OK, so Nancy Pelosi doesn’t actually say “Never mind the Constitution” in this clip, but she practically has before and she might as well have this time, too. While I firmly believe that the Founding documents are best understood in conjunction with each other (as Rick Santorum says, “If the Constitution is the “how” of America, the Declaration of Independence is the “why”), the Constitution is far more relevant to the authorization of Obamacare than, er, the Declaration of Independence, which is not a blueprint for government but a philosophical statement on the origin and nature of the authority to form a new government in the first place.

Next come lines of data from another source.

(* ===== verification/Double.v ===== *)
(** * double

    IEEE 754 binary64 as the Standard Library specifies it, with the operations the
    sources use.  On numbers other than NaN the comparison is a strict weak order:
    it is the lexicographic order of [rank]. *)

From Stdlib Require Export SpecFloat.
From S2P Require Import Prelude.

Definition double : Set := spec_float.

Definition d_add : double -> double -> double := SFadd 53 1024.
Definition d_sub : double -> double -> double := SFsub 53 1024.
Definition d_mul : double -> double -> double := SFmul 53 1024.
Definition d_div : double -> double -> double := SFdiv 53 1024.
Definition d_lt : double -> double -> bool := SFltb.
Definition d_le : double -> double -> bool := SFleb.

(** [static_cast<double>] of an integer, and the double constants of the sources. *)
Definition d_of_Z (n : Z) : double := binary_normalize 53 1024 n 0 false.
Definition d_zero : double := S754_zero false.
Definition d_half : double := S754_finite false (2 ^ 52) (-53).
Definition d_neg_infinity : double := S754_infinity true.

Definition isfinite (x : double) : bool :=
  match x with S754_zero _ | S754_finite _ _ _ => true | _ => false end.

(** [std::min] and [std::max] return their first argument when neither is less. *)
Definition d_min (x y : double) : double := if d_lt y x then y else x.
Definition d_max (x y : double) : double := if d_lt x y then y else x.

#[global] Instance spec_float_eq_dec : EqDecision spec_float.
Proof. solve_decision. Defined.

(** ** Order *)

Definition rank (x : double) : Z * Z * Z :=
  match x with
  | S754_infinity s => (if s then -2 else 2, 0, 0)
  | S754_finite s m e => if s then (-1, -e, -Z.pos m) else (1, e, Z.pos m)
  | S754_zero _ | S754_nan => (0, 0, 0)
  end.

Definition rank_lt (a b : Z * Z * Z) : Prop :=
  a.1.1 < b.1.1 \/ (a.1.1 = b.1.1 /\ (a.1.2 < b.1.2 \/ (a.1.2 = b.1.2 /\ a.2 < b.2))).

Definition number (x : double) : Prop := x <> S754_nan.

Lemma compare_rank x y : number x -> number y ->
  match SFcompare x y with
  | Some Lt => rank_lt (rank x) (rank y)
  | Some Eq => rank x = rank y
  | Some Gt => rank_lt (rank y) (rank x)
  | None => False
  end.
Proof.
  intros Hx Hy. unfold rank_lt.
  destruct x as [[]|[]| |[] m e], y as [[]|[]| |[] n f]; cbn; try done; try (left; lia).
  - destruct (Z.compare_spec e f) as [->|He|He]; cbn; [|lia|lia]. fold (Pos.compare m n).
    destruct (Pos.compare_spec m n) as [->|Hm|Hm]; cbn; [done|lia|lia].
  - destruct (Z.compare_spec e f) as [->|He|He]; cbn; [|lia|lia]. fold (Pos.compare m n).
    destruct (Pos.compare_spec m n) as [->|Hm|Hm]; cbn; [done|lia|lia].
Qed.

Lemma d_lt_rank x y : number x -> number y -> d_lt x y = true <-> rank_lt (rank x) (rank y).
Proof.
  intros Hx Hy. pose proof (compare_rank x y Hx Hy) as Hc. unfold d_lt, SFltb. destruct (SFcompare x y) as [[]|]; [|done| |done].
  - rewrite Hc. split; [done|]. unfold rank_lt. lia.
  - split; [done|]. unfold rank_lt in *. lia.
Qed.

Lemma d_lt_rank_false x y : number x -> number y -> d_lt x y = false <-> ~ rank_lt (rank x) (rank y).
Proof. intros Hx Hy. rewrite <-d_lt_rank by done. by destruct (d_lt x y). Qed.

Lemma rank_total a b : ~ rank_lt a b -> ~ rank_lt b a -> a = b.
Proof. destruct a as [[a1 a2] a3], b as [[b1 b2] b3]. unfold rank_lt. cbn. intros H1 H2. repeat f_equal; lia. Qed.

Lemma rank_trans a b c : rank_lt a b -> rank_lt b c -> rank_lt a c.
Proof. unfold rank_lt. lia. Qed.

Lemma rank_irrefl a : ~ rank_lt a a.
Proof. unfold rank_lt. lia. Qed.

Lemma d_min_number x y : number x -> number y -> number (d_min x y).
Proof. unfold d_min. by case_match. Qed.
Lemma d_max_number x y : number x -> number y -> number (d_max x y).
Proof. unfold d_max. by case_match. Qed.

Lemma d_min_le x y : number x -> number y -> d_lt y (d_min x y) = false.
Proof.
  intros Hx Hy. unfold d_min. destruct (d_lt y x) eqn:E; [|done]. apply d_lt_rank_false; [done..|]. apply rank_irrefl.
Qed.

Lemma finite_number x : isfinite x = true -> number x.
Proof. by intros Hf ->. Qed.
Definition density_less (nowMs protectionMs : Z) (exact : double) (left right : Node) : bool :=
  let leftProtected := IsHeatCandidateProtected left nowMs protectionMs in
  let rightProtected := IsHeatCandidateProtected right nowMs protectionMs in
  if negb (Bool.eqb leftProtected rightProtected) then negb leftProtected
  else
    let leftExact := d_lt exact (n_heat left) in
    let rightExact := d_lt exact (n_heat right) in
    if negb (Bool.eqb leftExact rightExact) then negb leftExact
    else if negb leftExact && negb (Bool.eqb (0 <? n_migratableSize left) (0 <? n_migratableSize right)) then 0 <? n_migratableSize left
    else
      let density node := SFdiv ldouble_prec ldouble_emax (n_heat node) (to_ldouble (n_migratableSize node)) in
      let ranked := negb leftExact && (0 <? n_migratableSize left) in
      if ranked && SFltb (density left) (density right) then true
      else if ranked && SFltb (density right) (density left) then false
      else if d_lt (n_heat left) (n_heat right) then true
      else if d_lt (n_heat right) (n_heat left) then false
      else n_lastAccessMs left <? n_lastAccessMs right.

Definition set_size (size : Z) (node : Node) : Node :=
  {| n_objectKey := n_objectKey node; n_curCounter := n_curCounter node; n_maxCounter := n_maxCounter node; n_heat := n_heat node;
     n_lastAccessMs := n_lastAccessMs node; n_lastDelayMs := n_lastDelayMs node; n_generation := n_generation node;
     n_heatUpdateSeq := n_heatUpdateSeq node; n_migratableSize := size |}.

Definition RankHeatCandidatesByDensity (candidates : list Node) (nowMs protectionMs : Z) (exact : double) (resolver : option (string -> Z -> Z)) : list Node :=
  match resolver with
  | None => candidates
  | Some resolve =>
      if negb (existsb (fun node => d_le (n_heat node) exact) candidates) then candidates
      else std_sort (density_less nowMs protectionMs exact)
             ((fun node => if d_le (n_heat node) exact then set_size (resolve (n_objectKey node) (n_migratableSize node)) node else node) <$> candidates)
  end.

That’s all irrelevant, though, because the Declaration of Independence doesn’t provide support for Obamacare in the way Nancy Pelosi suggests anyway. Here she is, Ms. Obamacare:
Pelosi actually claims that Obamacare increases our liberty. She says it removes the constraints that a lack of healthcare places on a person. But a lack of healthcare doesn’t constrain a person in the same way that a government mandate does. On the free market, a person can take steps to acquire health insurance if he doesn’t have it. Under Obamacare, we’re no longer free to not have health insurance — ever. The choice is gone.
To listen to Pelosi talk, the nation never boasted photographers, artists or small-business owners before the Affordable Care Act was passed — but that’s surely not fair to Ansel Adams, John Singer Sargent or Sam Walton. They did it without the help of the ACA and other greats could do it without Obamacare, too. Again, the Declaration doesn’t say we have a right to success in all our endeavors. Nobody has the right to make somebody else pay for their health care.
Update: I missed this quote, but, apparently, Pelosi did specifically mention the Constitution today. She said Obamacare is “ironclad constitutionally.”